[Task data Boundary: Start]

(* ===== verification/Invariants.v ===== *)
(** * Invariants of calls

    [invariant P m] says that the call [m] keeps [P], whatever its outcome.  Invariants
    compose along the calls of a reconciliation. *)
From S2P Require Import Prelude GoStd GoStrings Values Errors Transfer ResultMapper Model.
From S2P Require Import ConfigMaps ObjUtil KubeObjects TenantDeps TenantReconcile ErrMark.

Create HintDb invariants.

(** The calls of a sequence. *)
Lemma bind_run {E W A B} (m : effect E W A) (f : A → effect E W B) w r w' :
  (m ≫= f) w = (r, w') →
  (∃ a w1, m w = (Ok a, w1) ∧ f a w1 = (r, w')) ∨ ∃ o, m w = (o, w') ∧ ∀ b, r ≠ Ok b.
Proof.
  rewrite effect_bind_run. destruct (m w) as [[a|e|x] w1]; [|intros [= <- <-]; right; by eexists..].
  intros E1. left. by exists a, w1.
Qed.

(** A sequence that succeeds: both of its calls did. *)
Lemma bind_ok {E W A B} (m : effect E W A) (f : A → effect E W B) w b w' :
  (m ≫= f) w = (Ok b, w') → ∃ a w1, m w = (Ok a, w1) ∧ f a w1 = (Ok b, w').
Proof.
  intros [H|(o & _ & Ho)]%bind_run; [exact H|by destruct (Ho b)].
Qed.
Lemma lift_ok {E W A} (o : outcome E A) (w : W) a w' : lift o w = (Ok a, w') → o = Ok a ∧ w' = w.
Proof. by intros [= -> ->]. Qed.

Definition invariant {E W A} (P : W → Prop) (m : effect E W A) : Prop :=
  ∀ w r w', P w → m w = (r, w') → P w'.

Section invariants.
Context {E W : Type} (P : W → Prop).

Lemma invariant_ret {A} (a : A) : invariant (E := E) P (mret a).
Proof. intros w r w' Hp [= _ <-]. done. Qed.
Lemma invariant_lift {A} (o : outcome E A) : invariant P (lift o).
Proof. intros w r w' Hp [= _ <-]. done. Qed.
Lemma invariant_bind {A B} (m : effect E W A) (f : A → effect E W B) :
  invariant P m → (∀ a, invariant P (f a)) → invariant P (m ≫= f).
Proof.
  intros Hm Hf w r w' Hp. rewrite effect_bind_run. destruct (m w) as [[a|e|x] w1] eqn:E1.
  - apply Hf. by eapply Hm.
  - intros [= _ <-]. by eapply Hm.
  - intros [= _ <-]. by eapply Hm.
Qed.
(** What follows may use that the call succeeded. *)
Lemma invariant_bind_ok {A B} (m : effect E W A) (f : A → effect E W B) :
  invariant P m → (∀ a w w', m w = (Ok a, w') → invariant P (f a)) → invariant P (m ≫= f).
Proof.
  intros Hm Hf w r w' Hp [(a & w1 & E1 & E2)|(o & E1 & _)]%bind_run; [|by eapply Hm].
  exact (Hf a w w1 E1 _ _ _ (Hm _ _ _ Hp E1) E2).
Qed.
Lemma invariant_attempt {A} (m : effect E W A) : invariant P m → invariant P (attempt m).
Proof.
  intros Hm w r w' Hp. unfold attempt. destruct (m w) as [[a|e|x] w1] eqn:E1; intros [= _ <-];
    by eapply Hm.
Qed.
Lemma invariant_each {A} (f : A → effect E W unit) l :
  Forall (λ x, invariant P (f x)) l → invariant P (each_effect f l).
Proof.
  intros Hl. induction Hl as [|x l Hx _ IH]; [apply invariant_ret|]. by apply invariant_bind.
Qed.
End invariants.

Lemma invariant_loaders {W D} (P : W * D → Prop) all (ls : list (Loader W D)) :
  Forall (invariant P) ls → invariant P (Loaders_from all ls).
Proof.
  intros Hl. revert all. induction Hl as [|l ls Hx _ IH]; intros all; [apply invariant_ret|].
  apply invariant_bind; [done|]. intros ok. apply IH.
Qed.

Section reconciling.
Context `{GoFmt} {W : Type} (P : W → Prop).
Lemma invariant_returning {A} (m : io W A) : invariant P m → invariant P (returning m).
Proof.
  intros Hm w r w' Hp. unfold returning. destruct (m w) as [o w1] eqn:E1. intros [= _ <-].
  by eapply Hm.
Qed.
Lemma invariant_failing {A} prefix (m : io W A) : invariant P m → invariant P (failing prefix m).
Proof.
  intros Hm w r w' Hp. unfold failing. destruct (m w) as [o w1] eqn:E1. intros [= _ <-].
  by eapply Hm.
Qed.
Lemma failing_Ok {A} prefix (m : io W A) w a w' :
  failing prefix m w = (Ok a, w') → m w = (Ok a, w').
Proof. unfold failing. destruct (m w) as [[]]; intros [=]; congruence. Qed.
Lemma returning_Ok {A} (m : io W A) w a w' : returning m w = (Ok a, w') → m w = (Ok a, w').
Proof. unfold returning. destruct (m w) as [[]]; intros [=]; congruence. Qed.
End reconciling.

#[export] Hint Resolve invariant_ret invariant_lift invariant_bind invariant_attempt
  invariant_returning invariant_failing : invariants.

(** Objects through a client whose calls keep [P]. *)
Class KeptBy {W S} (P : W → Prop) (c : ObjectClient W S) : Prop := {
  kept_get key : invariant P (kube_Get c key);
  kept_create o : invariant P (kube_Create c o);
  kept_update o : invariant P (kube_Update c o);
}.

Section kept.
Context {W S : Type} (P : W → Prop) (c : ObjectClient W S) `{!KeptBy P c}.

Lemma invariant_GetIgnoreNotFound key o : invariant P (GetIgnoreNotFound c key o).
Proof.
  apply invariant_bind; [apply invariant_attempt, kept_get|]. intros [o'|e|x];
    [apply invariant_ret| |apply invariant_lift].
  destruct (is_not_found e); [apply invariant_ret|apply invariant_lift].
Qed.
Lemma invariant_CreateOrUpdate key o : invariant P (CreateOrUpdate c key o).
Proof.
  unfold CreateOrUpdate, Exists. case_match; [apply kept_update|apply kept_create].
Qed.
Lemma invariant_Keyed_Load o : invariant P (Keyed_Load c o).
Proof.
  apply invariant_bind; [apply invariant_GetIgnoreNotFound|]. intros []. apply invariant_ret.
Qed.
Lemma invariant_Keyed_Persist o : invariant P (Keyed_Persist c o).
Proof. apply invariant_bind; [apply invariant_CreateOrUpdate|]. intros. apply invariant_ret. Qed.
Lemma invariant_apply zero update create key : invariant P (apply_object c zero update create key).
Proof.
  unfold apply_object. apply invariant_bind; [apply invariant_Keyed_Load|]. intros [ok p].
  destruct (Exists key p.2) as [b obj]. apply invariant_bind; [apply invariant_Keyed_Persist|].
  intros []. apply invariant_ret.
Qed.
Lemma invariant_get_or key zero : invariant P (get_or c key zero).
Proof.
  apply invariant_bind; [apply invariant_returning, invariant_attempt, kept_get|].
  intros [o|e|x]; [apply invariant_ret| |apply invariant_lift].
  destruct (is_not_found e); [apply invariant_lift|apply invariant_ret].
Qed.
End kept.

[Task data Boundary: End]

Task item: Find, please, how many lines in the data include the word "Section", and put down that number only.

Output of the exercise: 3